Editor's Choice

Lessons for life

BMJ 2017; 358 doi: https://doi.org/10.1136/bmj.j4039 (Published 31 August 2017) Cite this as: BMJ 2017;358:j4039
  1. Elizabeth Loder, head of research
  1. The BMJ
  1. eloder{at}bmj.com

As children around the world trudge back to school, it’s worth considering the connection between education and health. Better educated people have a lower risk of myocardial infarction, stroke, and even certain kinds of cancer. Is education the cause of these better outcomes, or is it just a marker of people who are destined to be healthier for other reasons?

Tillmann and colleagues (doi:10.1136/bmj.j3542) used mendelian randomisation to see whether people with genetic variants associated with longer education have a lower risk of coronary heart disease. And they do: 3.6 years’ extra education was associated with a roughly one third lower risk. The researchers say that these findings “suggest that low education is a cause of coronary heart disease.”

Editorialists Richards and Evans (doi:10.1136/bmj.j3849) find this evidence convincing. They remind us how the technique of mendelian randomisation works: genes linked to longer time in education are distributed randomly at birth. Analysing people on the basis of their genetic make-up helps separate the health effects of education from those of affluence, intelligence, or the many other advantages that track closely with years of schooling.

In this study, the benefit conferred by extra education was “comparable to the effect of short term statin use for primary prevention of coronary heart disease.” Furthermore, the results are in line with other research including natural experiments. The evidence for compulsory education as a public health intervention is growing stronger.

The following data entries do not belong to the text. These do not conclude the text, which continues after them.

(** The rounding error is at most half a unit in the last place. *)
Lemma RN_error (q : Q) : 0 < q -> Qabs (RN q - q) <= pow2 (ulp_exp q - 1).
Proof.
  intros Hq. rewrite (RN_pos_eq q Hq). unfold RN_pos.
  pose proof (pow2_pos (ulp_exp q)) as Hp.
  pose proof (nearest_even_error (q / pow2 (ulp_exp q))) as He.
  assert (Hhalf : pow2 (ulp_exp q - 1) == (1 # 2) * pow2 (ulp_exp q)).
  { replace (ulp_exp q - 1)%Z with (-1 + ulp_exp q)%Z by lia. now rewrite pow2_add. }
  rewrite Hhalf.
  assert (Hq' : q == (q / pow2 (ulp_exp q)) * pow2 (ulp_exp q)).
  { field. intros H. rewrite H in Hp. now apply Qlt_irrefl in Hp. }
  set (y := q / pow2 (ulp_exp q)) in *. set (P := pow2 (ulp_exp q)) in *.
  set (M := inject_Z (nearest_even y)) in *.
  apply Qabs_Qle_condition in He as [He1 He2].
  apply Qabs_Qle_condition.
  clearbody y P M. rewrite Hq'. split; nra.
Qed.

Lemma RN_representable (q : Q) :
  0 <= q -> q < pow2 1023 -> representable (RN q).
Proof.
  intros Hq Hmax.
  destruct (Qlt_le_dec 0 q) as [Hpos | Hz].
  2: { exists 0%Z, 0%Z. split; [| split; lia].
       rewrite (RN_zero q) by lra. reflexivity. }
  pose proof (binade_lower q Hpos) as Hlo. pose proof (binade_upper q Hpos) as Hhi.
  assert (He : (binade q < 1023)%Z).
  { apply pow2_lt_inv. eapply Qle_lt_trans; [exact Hlo | exact Hmax]. }
  pose proof (pow2_pos (ulp_exp q)) as Hp.
  set (y := q / pow2 (ulp_exp q)).
  assert (Hx : (binade q - 52 <= ulp_exp q)%Z /\ (-1074 <= ulp_exp q <= 970)%Z)
    by (unfold ulp_exp; lia).
  assert (Hy0 : inject_Z 0 <= y).
  { unfold y. apply Qle_shift_div_l; [exact Hp |]. change (inject_Z 0) with 0. lra. }
  assert (Hy1 : y <= inject_Z (2 ^ 53)).
  { unfold y. apply Qle_shift_div_r; [exact Hp |].
    rewrite <- pow2_inject, <- pow2_add by lia.
    apply Qlt_le_weak. eapply Qlt_le_trans; [exact Hhi |]. apply pow2_le. lia. }
  pose proof (nearest_even_bounds y 0 (2 ^ 53) Hy0 Hy1) as [Hm0 Hm1].
  destruct (Z.eq_dec (nearest_even y) (2 ^ 53)%Z) as [Heq | Hne].
  - exists (2 ^ 52)%Z, (ulp_exp q + 1)%Z. split; [| split; lia].
    rewrite (RN_pos_eq q Hpos). unfold RN_pos. fold y. rewrite Heq.
    rewrite pow2_add. change (pow2 1) with 2.
    assert (H53 : inject_Z (2 ^ 53) == inject_Z (2 ^ 52) * 2) by reflexivity.
    rewrite H53. ring.
  - exists (nearest_even y), (ulp_exp q). split; [| split; lia].
    rewrite (RN_pos_eq q Hpos). reflexivity.
Qed.

Lemma representable_Z (n : Z) : (Z.abs n < 2 ^ 53)%Z -> representable (inject_Z n).
Proof.
  intros H. exists n, 0%Z. split; [| split; [exact H | lia]].
  change (pow2 0) with 1. ring.
Qed.

Lemma representable_half : representable (1 # 2).
Proof. exists 1%Z, (-1)%Z. split; [reflexivity | split; [reflexivity | lia]]. Qed.

Lemma RN_between (q a b : Q) :
  representable a -> representable b -> 0 <= a -> a <= q -> q <= b ->
  a <= RN q <= b.
Proof.
  intros Ha Hb H0 Hlo Hhi. split.
  - now apply RN_lower.
  - apply RN_upper; [exact Hb | lra | exact Hhi].
Qed.

(** Rounding twice is rounding once. *)
Lemma RN_idempotent (q : Q) : 0 <= q -> q < pow2 1023 -> RN (RN q) == RN q.
Proof.
  intros H0 Hmax. apply RN_fix; [now apply RN_representable | now apply RN_nonneg].
Qed.

(** Below one, a rounding errs by at most [2^-54]. *)
Lemma RN_error_below_one (q : Q) : 0 <= q -> q <= 1 -> Qabs (RN q - q) <= 1 # 18014398509481984.
Proof.
  intros H0 H1.
  destruct (Qlt_le_dec 0 q) as [Hpos | Hz].
  2: { assert (Hq : q == 0) by lra. rewrite (RN_zero q Hq), Hq. discriminate. }
  destruct (Qlt_le_dec q 1) as [Hlt | Hge].
  - eapply Qle_trans; [now apply RN_error |].
    assert (Hb : (binade q < 0)%Z).
    { apply pow2_lt_inv. eapply Qle_lt_trans; [now apply binade_lower | exact Hlt]. }
    change (1 # 18014398509481984) with (pow2 (-54)). apply pow2_le. unfold ulp_exp. lia.
  - assert (Hq : q == 1) by lra.
    assert (Hr : RN q == q).
    { apply RN_fix; [| lra]. exists 1%Z, 0%Z. split; [| split; [reflexivity | lia]].
      rewrite Hq. reflexivity. }
    apply Qabs_Qle_condition. set (r := RN q) in *. clearbody r. split; lra.
Qed.
End Float64.

Section Rounding.
Import F64.
Open Scope Q_scope.

Lemma scale_pos (n : nat) : 0 < inject_Z (10 ^ Z.of_nat n).
Proof.
  change 0 with (inject_Z 0). rewrite <- Zlt_Qlt. apply Z.pow_pos_nonneg; lia.
Qed.

(** [round(x, n)] is the double nearest to [m / 10^n], where [m] is the
    integer nearest to [x * 10^n], ties going to the even one. *)
Lemma round_is_nearest_decimal (x : Q) (n : nat) :
  exists m : Z,
    PyNum.round x n = RN (inject_Z m / inject_Z (10 ^ Z.of_nat n)) /\
    Qabs (inject_Z m - x * inject_Z (10 ^ Z.of_nat n)) <= 1 # 2 /\
    (Qabs (inject_Z m - x * inject_Z (10 ^ Z.of_nat n)) == 1 # 2 -> Z.even m = true).
Proof.
  exists (nearest_even (x * inject_Z (10 ^ Z.of_nat n))).
  split; [reflexivity |]. split; [apply nearest_even_error |].
  apply nearest_even_tie.
Qed.

Lemma round_lower (q : Q) (n : nat) (a : Z) :
  (0 <= a < 2 ^ 53)%Z -> inject_Z a <= q -> inject_Z a <= PyNum.round q n.
Proof.
  intros Ha Hq. unfold PyNum.round. pose proof (scale_pos n) as Hs.
  set (s := (10 ^ Z.of_nat n)%Z) in *.
  assert (Ha0 : 0 <= inject_Z a) by (change 0 with (inject_Z 0); rewrite <- Zle_Qle; lia).
  apply RN_lower; [apply representable_Z; lia | exact Ha0 |].
  apply Qle_shift_div_l; [exact Hs |].
  rewrite <- inject_Z_mult, <- Zle_Qle.
  apply (nearest_even_bounds _ (a * s) (Qceiling (q * inject_Z s))).
  - rewrite inject_Z_mult. apply Qmult_le_compat_r; [exact Hq | now apply Qlt_le_weak].
  - apply Qle_ceiling.
Qed.

Lemma round_upper (q : Q) (n : nat) (b : Z) :
  (0 <= b < 2 ^ 53)%Z -> 0 <= q -> q <= inject_Z b -> PyNum.round q n <= inject_Z b.
Proof.
  intros Hb H0 Hq. unfold PyNum.round. pose proof (scale_pos n) as Hs.
  set (s := (10 ^ Z.of_nat n)%Z) in *.
  destruct (nearest_even_bounds (q * inject_Z s) 0 (b * s)) as [Hlo Hhi].
  - change (inject_Z 0) with 0. apply Qmult_le_0_compat; [exact H0 | now apply Qlt_le_weak].
  - rewrite inject_Z_mult. apply Qmult_le_compat_r; [exact Hq | now apply Qlt_le_weak].
  - rewrite Zle_Qle in Hlo, Hhi. rewrite inject_Z_mult in Hhi.
    apply RN_upper; [apply representable_Z; lia | |].
    + apply Qle_shift_div_l; [exact Hs |]. change (inject_Z 0) with 0 in Hlo. lra.
    + apply Qle_shift_div_r; assumption.
Qed.

Lemma round_bounds (q : Q) (n : nat) (a b : Z) :
  (0 <= a)%Z -> (b < 2 ^ 53)%Z ->
  inject_Z a <= q -> q <= inject_Z b ->
  inject_Z a <= PyNum.round q n <= inject_Z b.
Proof.
  intros Ha Hb Hlo Hhi.
  assert (Hab : (a <= b)%Z) by (rewrite Zle_Qle; lra).
  assert (H0 : 0 <= q).
  { apply Qle_trans with (inject_Z a); [| exact Hlo].
    change 0 with (inject_Z 0). rewrite <- Zle_Qle. exact Ha. }
  split; [apply round_lower | apply round_upper]; auto; lia.
Qed.
End Rounding.

Section Policy.
Import F64.
Open Scope Q_scope.

Lemma below_max (q : Q) : q <= 1024 -> q < pow2 1023.
Proof.
  intros H. pose proof (pow2_le 11 1023 ltac:(lia)) as Hp.
  change (pow2 11) with 2048 in Hp. set (P := pow2 1023) in *. clearbody P. lra.
Qed.

Lemma label_of_normal (p : Q) : 1 # 2 < p -> label_of p = "Normal".
Proof.
  intros H. unfold label_of.
  destruct (Qle_bool p (1 # 2)) eqn:E; [| reflexivity].
  apply Qle_bool_iff in E. lra.
Qed.

Lemma label_of_fractured (p : Q) : p <= 1 # 2 -> label_of p = "Fractured".
Proof.
  intros H. unfold label_of.
  apply Qle_bool_iff in H. now rewrite H.
Qed.

Lemma label_of_cases (p : Q) :
  (1 # 2 < p /\ label_of p = "Normal") \/ (p <= 1 # 2 /\ label_of p = "Fractured").
Proof.
  destruct (Qlt_le_dec (1 # 2) p) as [H | H].
  - left. split; [exact H | now apply label_of_normal].
  - right. split; [exact H | now apply label_of_fractured].
Qed.

Lemma confidence_of_normal_eq (p : Q) : 1 # 2 < p -> confidence_of p = RN p.
Proof. intros H. unfold confidence_of. now rewrite (label_of_normal p H). Qed.

Lemma confidence_of_fractured_eq (p : Q) :
  p <= 1 # 2 -> confidence_of p = RN (sub 1 p).
Proof. intros H. unfold confidence_of. now rewrite (label_of_fractured p H). Qed.

(** [float(prob)] is [prob] itself when [prob] is a double. *)
Lemma confidence_of_normal (p : Q) :
  representable p -> 1 # 2 < p -> confidence_of p == p.
Proof.
  intros Hr H. rewrite (confidence_of_normal_eq p H). apply RN_fix; [exact Hr | lra].
Qed.

Lemma confidence_of_fractured (p : Q) :
  0 <= p -> p <= 1 # 2 -> confidence_of p == sub 1 p.
Proof.
  intros H0 H. rewrite (confidence_of_fractured_eq p H). unfold sub.
  apply RN_idempotent; [lra | apply below_max; lra].
Qed.

Lemma confidence_of_range (p : Q) : 0 <= p <= 1 -> 1 # 2 <= confidence_of p <= 1.
Proof.
  intros [H0 H1].
  assert (R1 : representable 1) by (apply (representable_Z 1); reflexivity).
  destruct (Qlt_le_dec (1 # 2) p) as [H | H].
  - rewrite (confidence_of_normal_eq p H).
    apply RN_between; auto using representable_half; lra.
  - rewrite (confidence_of_fractured_eq p H). unfold sub.
    assert (Hs : 1 # 2 <= RN (1 - p) <= 1)
      by (apply RN_between; auto using representable_half; lra).
    apply RN_between; auto using representable_half; lra.
Qed.

Lemma confidence_pct_bounds (c : Q) (a b : Z) :
  (0 <= a)%Z -> (b < 2 ^ 53)%Z ->
  inject_Z a <= c * 100 -> c * 100 <= inject_Z b ->
  inject_Z a <= confidence_pct_of c <= inject_Z b.
Proof.
  intros Ha Hb Hlo Hhi. unfold confidence_pct_of, mul.
  assert (Hab : (a <= b)%Z) by (rewrite Zle_Qle; lra).
  assert (Ha0 : 0 <= inject_Z a) by (change 0 with (inject_Z 0); rewrite <- Zle_Qle; lia).
  destruct (RN_between (c * 100) (inject_Z a) (inject_Z b)) as [H1 H2];
    try (apply representable_Z; lia); auto.
  now apply round_bounds.
Qed.

(** C2: for a double [p] in [0,1] the label is "Normal" exactly when
    [p > 0.5] and "Fractured" otherwise; the confidence is [p] for Normal
    and the float difference [1.0 - p] for Fractured, which is within
    [2^-54] of [1 - p] and equal to it when [1 - p] is a double; the
    confidence lies in [0.5, 1]; the percentage is the double nearest to
    [m / 100], where [m] is the integer nearest to 100 times the float
    product [confidence * 100.0], the even one at a tie; and the percentage
    lies in [0, 100] (in fact in [50, 100]). *)
Theorem label_policy (p : Q) :
  F64.representable p ->
  0 <= p <= 1 ->
  (label_of p = "Normal" <-> 1 # 2 < p) /\
  (label_of p = "Fractured" <-> ~ 1 # 2 < p) /\
  (label_of p = "Normal" -> confidence_of p == p) /\
  (label_of p = "Fractured" ->
     confidence_of p == F64.sub 1 p /\
     Qabs (confidence_of p - (1 - p)) <= 1 # 18014398509481984 /\
     (F64.representable (1 - p) -> confidence_of p == 1 - p)) /\
  1 # 2 <= confidence_of p <= 1 /\
  (exists m : Z,
     confidence_pct_of (confidence_of p) = F64.RN (inject_Z m / 100) /\
     Qabs (inject_Z m - F64.mul (confidence_of p) 100 * 100) <= 1 # 2 /\
     (Qabs (inject_Z m - F64.mul (confidence_of p) 100 * 100) == 1 # 2 ->
      Z.even m = true) /\
     (5000 <= m <= 10000)%Z) /\
  0 <= confidence_pct_of (confidence_of p) <= 100 /\
  50 <= confidence_pct_of (confidence_of p).
Proof.
  intros Hr [Hp0 Hp1].
  pose proof (confidence_of_range p (conj Hp0 Hp1)) as [Hc0 Hc1].
  assert (Hpct : inject_Z 50 <= confidence_pct_of (confidence_of p) <= inject_Z 100).
  { apply confidence_pct_bounds; try lia; unfold inject_Z; lra. }
  assert (Hround : exists m : Z,
     confidence_pct_of (confidence_of p) = RN (inject_Z m / 100) /\
     Qabs (inject_Z m - mul (confidence_of p) 100 * 100) <= 1 # 2 /\
     (Qabs (inject_Z m - mul (confidence_of p) 100 * 100) == 1 # 2 ->
      Z.even m = true) /\
     (5000 <= m <= 10000)%Z).
  { unfold confidence_pct_of, PyNum.round.
    change (inject_Z (10 ^ Z.of_nat 2)) with 100.
    exists (nearest_even (mul (confidence_of p) 100 * 100)).
    split; [reflexivity |]. split; [apply nearest_even_error |].
    split; [apply nearest_even_tie |].
    assert (R50 : representable 50) by (apply (representable_Z 50); reflexivity).
    assert (R100 : representable 100) by (apply (representable_Z 100); reflexivity).
    destruct (RN_between (confidence_of p * 100) 50 100) as [H1 H2]; auto; try lra.
    apply nearest_even_bounds; unfold mul, inject_Z; lra. }
  unfold inject_Z in Hpct.
  destruct (label_of_cases p) as [[Hlt Hl] | [Hle Hl]].
  - rewrite Hl.
    split; [tauto |]. split; [split; [discriminate | tauto] |].
    split; [intros _; now apply confidence_of_normal |]. split; [discriminate |].
    split; [split; assumption |]. split; [exact Hround |]. split; [split |]; lra.
  - rewrite Hl.
    assert (Hnot : ~ 1 # 2 < p) by lra.
    split; [split; [discriminate | tauto] |]. split; [tauto |].
    split; [discriminate |].
    split.
    { intros _. pose proof (confidence_of_fractured p Hp0 Hle) as Hc.
      split; [exact Hc |]. split.
      - rewrite Hc. unfold sub. apply RN_error_below_one; lra.
      - intros Hrep. rewrite Hc. unfold sub. apply RN_fix; [exact Hrep | lra]. }
    split; [split; assumption |]. split; [exact Hround |]. split; [split |]; lra.
Qed.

Meanwhile, one lesson we can’t seem to learn is that more medical technology isn’t always a good thing. Quinonez and colleagues (doi:10.1136/bmj.j3850) review the increased use of pulse oximetry to assess children with bronchiolitis. Oximetry is associated with a large increase in hospital admissions but no improvement in mortality. The authors suggest that overdiagnosis of hypoxaemia could be reduced by using this technology more judiciously, lowering the oxygen level that triggers medical intervention, and intermittent instead of continuous monitoring in some settings.

Jeremy Hunt is a politician, not a scientist, but that did not keep him from picking a fight with Stephen Hawking about hospital staffing. Some remedial lessons about cherry picking evidence may be in order for Hunt: Rachel Clarke (doi:10.1136/bmj.j3972) views his Twitter spat with Hawking as “deadly serious” rather than silly. Selective use of evidence in the service of ideology undermines science, she says, and, “in an era of fake news . . . facts are all we have.”

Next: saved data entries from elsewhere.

(** The attributes the factor is built from, and the factor. *)
Definition factor_inputs_are `{Predictor} `{GPKernels}
  (v : kernel_rep * result kernel_rep) (s : FunctionalLaplace) : Prop :=
  Sigma_inv s = fst v /\ built_Sigma_inv s = snd v.

(** The likelihood, the reward-modeling flag and the output size of the
    function-space object are [l], [r] and [o]. *)
Definition fkind_out `{Predictor} (l : string) (r : bool) (o : option nat)
  (s : FunctionalLaplace) : Prop :=
  base_kind_is l r (fbase s) /\ output_size (model (fbase s)) = o.

(* ================================================================== *)
(** ** The architecture of an object *)

(** The architecture an object was built for: the sizes of the tensors of
    its predictor, the references to the trainable ones, and the counts. *)
Definition arch_is (sizes : list nat) (refs : list param_ref) (n k : nat)
  (b : BaseLaplace) : Prop :=
  map numel (parameters (model b)) = sizes /\ params b = refs
  /\ n_params b = n /\ n_layers b = k.

(** The stored prior precision has one of the three lengths that the
    setter accepts. *)
Definition prior_precision_ok (b : BaseLaplace) : Prop :=
  nat_in (length (_prior_precision b)) [1; n_layers b; n_params b] = true.

Definition shaped (sizes : list nat) (refs : list param_ref) (n k : nat)
  (b : BaseLaplace) : Prop :=
  arch_is sizes refs n k b /\ prior_precision_ok b.

(* ================================================================== *)
(** ** Saving and loading *)

(** A stored prior mean is a scalar, or a vector of one or [n_params]
    entries. *)
Definition prior_mean_ok (b : BaseLaplace) : Prop :=
  match _prior_mean b with
  | Scalar0 _ => True
  | Vector1 v => nat_in (length v) [1; n_params b] = true
  end.

(** [t.reshape(-1)] *)
Definition as_vector (t : tensor01) : Vec :=
  match t with Scalar0 q => [q] | Vector1 v => v end.

Section Persisted.
Context {P : Predictor} {K : KronOps}.

(** The object can be saved and loaded again: [mean] is a vector of
    [n_params] entries, as after [fit], and the prior has a shape that the
    setters of the class accept. *)
Definition loadable (s : ParametricLaplace) : Prop :=
  (exists v, mean s = Vector1 v /\ length v = n_params (base s))
  /\ prior_mean_ok (base s)
  /\ nat_in (length (_prior_precision (base s)))
            (match cls s with
             | KronLaplace => [1; n_layers (base s)]
             | _ => [1; n_layers (base s); n_params (base s)]
             end) = true.

(** [t] is an object of the class of [s], for a predictor with as many
    trainable tensors and entries, and the same likelihood. *)
Definition same_architecture (s t : ParametricLaplace) : Prop :=
  cls t = cls s /\ n_params (base t) = n_params (base s)
  /\ n_layers (base t) = n_layers (base s)
  /\ likelihood (base t) = likelihood (base s).

(** What [load_state_dict] restores of [s] in [t]. *)
Definition restored (s t : ParametricLaplace) : Prop :=
  mean t = mean s
  /\ loss (base t) = loss (base s)
  /\ n_data (base t) = n_data (base s)
  /\ n_outputs (base t) = n_outputs (base s)
  /\ output_size (model (base t)) = n_outputs (base s)
  /\ _prior_precision (base t) = _prior_precision (base s)
  /\ _prior_mean (base t)
     = match _prior_mean (base s) with
       | Scalar0 q => Vector1 [q]
       | Vector1 v => Vector1 v
       end
  /\ _sigma_noise (base t) = _sigma_noise (base s)
  /\ temperature (base t) = temperature (base s)
  /\ enable_backprop (base t) = enable_backprop (base s)
  /\ likelihood (base t) = likelihood (base s).

End Persisted.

Finally, Margaret McCartney (doi:10.1136/bmj.j3955) declares that “General practice is based on a lie—a lie that we can do this safely and well in 10 minutes.” Double that time would be needed for “acceptably safe” practice; even more if patients are to be fully involved in their care.

“No one goes into medicine for an easy life. But I’m haunted by a feeling of persistent failure,” writes McCartney. Doctors know that no amount of education or skill can make up for a lack of time or resources. It’s a lesson policy makers would do well to learn, too.